In conclusion, previous roadblocks for compact, broadband, and high-resolution spectrometers can be possibly overcome by one of the promising designs proposed in this work. The spectrometer was fabricated via a commercial foundry via a standard silicon photonic process. It is fully compatible with the mature integration platform of silicon microelectronics, which offers the advantages of high reliability and easy scalability to large-volume and low-cost manufacturing. The layered meta-surface structure serves as a new type of speckle spectrometer and offers excellent scalability to further increase the CFR for better performance. The metasurface speckle spectrometers can also be integrated on various material platforms for extended wavelength ranges in visible light or mid-IR regimes.

Materials and methods

Device fabrication

The device was fabricated in a commercial silicon photonic foundry via a multi-project wafer shuttle run. The waveguide layer was defined by the 193 nm deep UV lithography. Inductively coupled plasma dry etching was used to deeply etch the grating coupler with 70 nm depth and to deeply etch the strip waveguide with 220 nm depth, respectively. Then the waveguides were cladded by thermal oxidation followed by planarization. The heaters were fabricated by deposition of 0.1 μm-thick TiN followed by contact via opening and bond pad formation. The minimum feature size of the spectrometer is 180 nm which can be well fabricated in this process.

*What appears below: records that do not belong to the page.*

(* ===== verification/_CoqProject ===== *)
-Q . S2P
Prelude.v
Lifecycles.v
Sources.v
AcceptSource.v
RecvSource.v
BufferLease.v
Buffer.v
BufferProofs.v
StreamLifecycle.v
ResultCells.v
Channel.v
ChannelRing.v
ChannelInv.v
ChannelComplete.v
ChannelOps.v
ChannelSelect.v
ChannelProps.v
IntrusiveList.v
IntrusiveQueue.v
RBTree.v
RBTreeRep.v
RBTreeInsert.v
RBTreeOrder.v
RBTreeErase.v
RBTreeRemove.v
RBTreeSeq.v
RBTreeProps.v
MemoryPool.v
MemoryPoolProps.v
ObjectPool.v
ObjectPoolProps.v
Timers.v
Multiset.v
TimerAgenda.v
TimerStore.v
EpollTimers.v
EpollTimersProps.v
Work.v
UringOp.v
UringTimers.v
UringTimersProps.v
UringLoop.v
UringLoopProps.v
Posting.v
EpollPoller.v
EpollPollerProps.v
EpollStream.v
EpollStreamProps.v
EpollStreamRuns.v
EpollStreamClose.v
EpollStreamSys.v
SpawnState.v
FrameMeta.v
FramePool.v
FramePoolInv.v
FramePoolSlabs.v
FramePoolSteps.v
FramePoolProps.v
EpollRecv.v
EpollRecvInv.v
EpollRecvSteps.v
EpollRecvProps.v
Endpoint.v
Sockets.v
EpollListener.v
EpollListenerInv.v
EpollListenerSteps.v
EpollListenerProps.v
ProvidedBuffers.v
ProvidedBuffersProps.v
UringRecv.v
UringRecvInv.v
UringRecvSteps.v
UringRecvProps.v
Results.v
LoopShutdown.v
TimerUsers.v
TimerUsersInv.v
TimerUsersSteps.v
TimerUsersProps.v
(* ===== verification/Sources.v ===== *)
(** * Logical sources: shared vocabulary and the stop contract

    [SourceState], [MultishotRequestDisposition] and [EventDisposition]
    (include/alyrn/net/detail/source_state.h), and the interface an accept or a
    receive source offers to the adapter that stops and drains it. The drain
    theorems are proved against the interface; the two state machines implement
    it in AcceptSource.v and RecvSource.v. *)

From S2P Require Import Prelude.

Inductive SourceState :=
| kIdle | kActive | kPausing | kPaused | kStopping | kDraining | kTerminal.

#[export] Instance SourceState_eq_dec : EqDecision SourceState.
Proof. solve_decision. Defined.

Module MultishotRequestDisposition.
Inductive t := kMore | kTerminal.

#[global] Instance t_eq_dec : EqDecision t.
Proof. solve_decision. Defined.
End MultishotRequestDisposition.

Module EventDisposition.
Inductive t := kNone | kProduced | kDelivered.

#[global] Instance t_eq_dec : EqDecision t.
Proof. solve_decision. Defined.
End EventDisposition.

(** The answer of a state-machine call: a [bool] or a [Result<void>]. *)
Inductive response := RBool (b : bool) | RResult (r : ResultE unit).

(** The states a source can be in once [RequestStop] was called. *)
Definition stopped (s : SourceState) : bool :=
  match s with kStopping | kDraining | kTerminal => true | _ => false end.

(** ** The stop contract *)

Class StoppableSource (St Op : Type) := {
  src_state : St -> SourceState;
  src_call : Op -> St -> St * response;
  src_stop : Op;
  (** Work the source still accounts for: armed requests, queued events and
      outstanding leases. *)
  src_work : St -> nat;
  src_inv : St -> Prop;
  (** One step an adapter takes to drain the source. *)
  src_drain : St -> Op;
}.

Class StoppableSourceLaws (St Op : Type) `{StoppableSource St Op} := {
  src_inv_call s o : src_inv s -> src_inv (src_call o s).1;
  src_stop_stopped s : src_inv s -> stopped (src_state (src_call src_stop s).1) = true;
  src_stopped_stable s o :
    src_inv s -> stopped (src_state s) = true -> stopped (src_state (src_call o s).1) = true;
  src_terminal_iff s :
    src_inv s -> stopped (src_state s) = true ->
    src_state s = kTerminal <-> src_work s = 0%nat;
  src_terminal_absorbing s o :
    src_inv s -> src_state s = kTerminal -> (src_call o s).1 = s;
  src_drain_progress s :
    src_inv s -> stopped (src_state s) = true -> src_work s <> 0%nat ->
    S (src_work (src_call (src_drain s) s).1) = src_work s;
}.

Definition src_run `{StoppableSource St Op} (os : list Op) (s : St) : St :=
  fold_left (fun s o => (src_call o s).1) os s.

Fixpoint src_drain_n `{StoppableSource St Op} (n : nat) (s : St) : St :=
  match n with
  | O => s
  | S n => src_drain_n n (src_call (src_drain s) s).1
  end.

Section client.
Context `{StoppableSourceLaws St Op}.

Lemma src_run_inv os s : src_inv s -> src_inv (src_run os s).
Proof.
  revert s. induction os as [|o os IH]; intros s Hs; simpl; [done|].
  by apply IH, src_inv_call.
Qed.

Lemma src_run_stopped os s :
  src_inv s -> stopped (src_state s) = true -> stopped (src_state (src_run os s)) = true.
Proof.
  revert s. induction os as [|o os IH]; intros s Hs Hst; simpl; [done|].
  apply IH; [by apply src_inv_call | by apply src_stopped_stable].
Qed.

Lemma src_drain_n_terminal n s :
  src_inv s -> stopped (src_state s) = true -> src_work s = n ->
  src_state (src_drain_n n s) = kTerminal.
Proof.
  revert s. induction n as [|n IH]; intros s Hs Hst Hn; simpl.
  { by apply src_terminal_iff. }
  assert (Hp := src_drain_progress s Hs Hst ltac:(lia)).
  apply IH; [by apply src_inv_call | by apply src_stopped_stable | lia].
Qed.

Lemma src_run_terminal os s :
  src_inv s -> src_state s = kTerminal -> src_run os s = s.
Proof.
  intros Hs Ht. induction os as [|o os IH]; simpl; [done|]. by rewrite src_terminal_absorbing.
Qed.

(** The stop contract: after a stop and any further calls, terminal means
    drained, terminal is final, and draining step by step gets there. *)
Lemma src_stop_converges os s :
  src_inv s ->
  let s' := src_run os (src_call src_stop s).1 in
  (src_state s' = kTerminal <-> src_work s' = 0%nat) /\
  (src_state s' = kTerminal -> forall more, src_run more s' = s') /\
  src_state (src_drain_n (src_work s') s') = kTerminal.
Proof.
  intros Hs s'.
  assert (Hs' : src_inv s') by (by apply src_run_inv, src_inv_call).
  assert (Hst : stopped (src_state s') = true).
  { apply src_run_stopped; [by apply src_inv_call | by apply src_stop_stopped]. }
  split_and!; [by apply src_terminal_iff | intros; by apply src_run_terminal |].
  by apply src_drain_n_terminal.
Qed.
End client.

Optical measurements setup

The experimental setup for device characterization consists of a 1550 nm sweep laser (Santec TSL-710), a fiber-based polarization controller, a fiber-chip coupling stage, a benchtop power meter (MPM210), and an infrared camera (LUSTER-CB2000). The single-mode fibers are used to probe the I/O grating couplers. The polarization controller was used to excite the TE guiding mode in the waveguide. The transmission spectra are acquired by measuring the output powers with wavelength swept from 1480 to 1640 nm with a step size of 5 pm. The multimode grating output speckle is captured by the IR camera at the far field. The imaging plane consists of 1280 × 1024 pixels with a pixel size of 5 μm × 5 μm. For arbitrary spectrum reconstruction, the incident spectra were created by a broadband light source, a narrow-linewidth sweep laser, and a programmable filter (Viavi MTFX-C1).